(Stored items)
(** * GDriveFS: the Google Drive wrapper and its retrying proxy

    A shallow embedding of [gdrivefs/gdtool/drive.py]: the operations of
    [_GdriveManager] and the retry loop of [_GoogleProxy], as computations
    over an explicit world (local file system, clock, memoised client,
    scripted replies of the remote service, log of external effects). *)

From Stdlib Require Import ZArith QArith Qcanon Ascii DecimalString.
From stdpp Require Import base gmap strings list.

Open Scope Z_scope.
Open Scope string_scope.

(** ** Values decoded from JSON

    What [json.loads] returns: [None], booleans, integers, floats, unicode
    strings, lists and dicts (a dict as the association list of its items). *)
#[warnings="-register-all"]
Inductive json : Type :=
| JNull
| JBool (b : bool)
| JInt (z : Z)
| JFloat (q : Qc)
| JStr (s : string)
| JArr (items : list json)
| JObj (fields : list (string * json)).

(** The body of an HTTP error reply, as [json.loads] sees it: either it
    decodes, or [json.loads] raises [ValueError]. *)
Inductive http_content : Type :=
| NotJson (raw : string)
| Json (j : json).

(** ** Exceptions, by class. *)
Inductive exn : Type :=
| SSLError (msg : string)                  (* ssl.SSLError *)
| BadStatusLine (line : string)            (* httplib.BadStatusLine *)
| SocketError (errno : Z)                  (* socket.error that is no SSLError *)
| HttpError (status : Z) (content : http_content)   (* apiclient.errors.HttpError *)
| AuthorizationFaultError (msg : string)
| ExportFormatError (msg : string)
| PlainException (msg : string)            (* Exception(message) *)
| UnboundLocalError (var : string)
| TypeError (msg : string)
| AttributeError (msg : string)
| IndexError (msg : string)
| KeyError (key : string)
| ValueError (msg : string)
| OSError (path : string)
| IOError (path : string).

(** ** The local file system, flat: a path names a directory or a regular
    file with its bytes and the modification time [stat] reports. Parent
    directories and permissions are not tracked: a call fails only for what
    the path itself names. Times are the rationals the Python floats stand
    for. *)
Inductive node : Type :=
| Dir
| File (content : string) (st_mtime : Qc).

(** ** Replies of the remote service *)

Record change_item := {
  ci_id : Z;                   (* int(item[u'id']) *)
  ci_fileId : string;
  ci_deleted : bool;
  ci_file : option json        (* item[u'file'], when the key is present *)
}.

Record changes_response := {
  cr_items : list change_item;
  cr_largestChangeId : Z;
  cr_nextPageToken : option string
}.

Record files_response := {
  fr_items : list json;
  fr_nextPageToken : option string
}.

(** What one [next_chunk] of the chunked downloader yields: the bytes it
    appended to the file, and the [done] and [total_size] it returns. *)
Record chunk := {
  ch_data : string;
  ch_done : bool;
  ch_total_size : Z
}.

Inductive outcome (A : Type) : Type :=
| Returns (a : A)
| Raises (e : exn).
Arguments Returns {A} a.
Arguments Raises {A} e.

(** The scripted service: for each external call, what its successive
    invocations answer, first call first. *)
Record remote := {
  r_credentials : list (outcome unit);      (* authorize.get_credentials() *)
  r_build : list (outcome unit);            (* apiclient.discovery.build *)
  r_refresh : list (outcome unit);          (* authorize.check_credential_state() *)
  r_about : list (outcome json);            (* about().get().execute() *)
  r_changes : list (outcome changes_response);
  r_children : list (outcome (list string));
  r_files_list : list (outcome files_response);
  r_files_insert : list (outcome json);
  r_files_update : list (outcome json);
  r_chunks : list (outcome chunk)           (* downloader.next_chunk() *)
}.

(** ** Request bodies: Python dicts keyed by field name. *)
Record media_upload := { mu_filename : string; mu_mimetype : string }.

Record insert_args := {
  ia_body : gmap string json;
  ia_media_body : option media_upload
}.

Record update_args := {
  ua_fileId : string;
  ua_body : gmap string json;
  ua_setModifiedDate : bool;
  ua_updateViewedDate : Z;
  ua_media_body : option media_upload
}.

## [What this task involves]
Beginning at the line above that contains "integers, floats, unicode", return each line exactly through the line that contains "(** ** The local", and no others.

## [Solution to this problem]
    What [json.loads] returns: [None], booleans, integers, floats, unicode
    strings, lists and dicts (a dict as the association list of its items). *)
#[warnings="-register-all"]
Inductive json : Type :=
| JNull
| JBool (b : bool)
| JInt (z : Z)
| JFloat (q : Qc)
| JStr (s : string)
| JArr (items : list json)
| JObj (fields : list (string * json)).

(** The body of an HTTP error reply, as [json.loads] sees it: either it
    decodes, or [json.loads] raises [ValueError]. *)
Inductive http_content : Type :=
| NotJson (raw : string)
| Json (j : json).

(** ** Exceptions, by class. *)
Inductive exn : Type :=
| SSLError (msg : string)                  (* ssl.SSLError *)
| BadStatusLine (line : string)            (* httplib.BadStatusLine *)
| SocketError (errno : Z)                  (* socket.error that is no SSLError *)
| HttpError (status : Z) (content : http_content)   (* apiclient.errors.HttpError *)
| AuthorizationFaultError (msg : string)
| ExportFormatError (msg : string)
| PlainException (msg : string)            (* Exception(message) *)
| UnboundLocalError (var : string)
| TypeError (msg : string)
| AttributeError (msg : string)
| IndexError (msg : string)
| KeyError (key : string)
| ValueError (msg : string)
| OSError (path : string)
| IOError (path : string).

(** ** The local file system, flat: a path names a directory or a regular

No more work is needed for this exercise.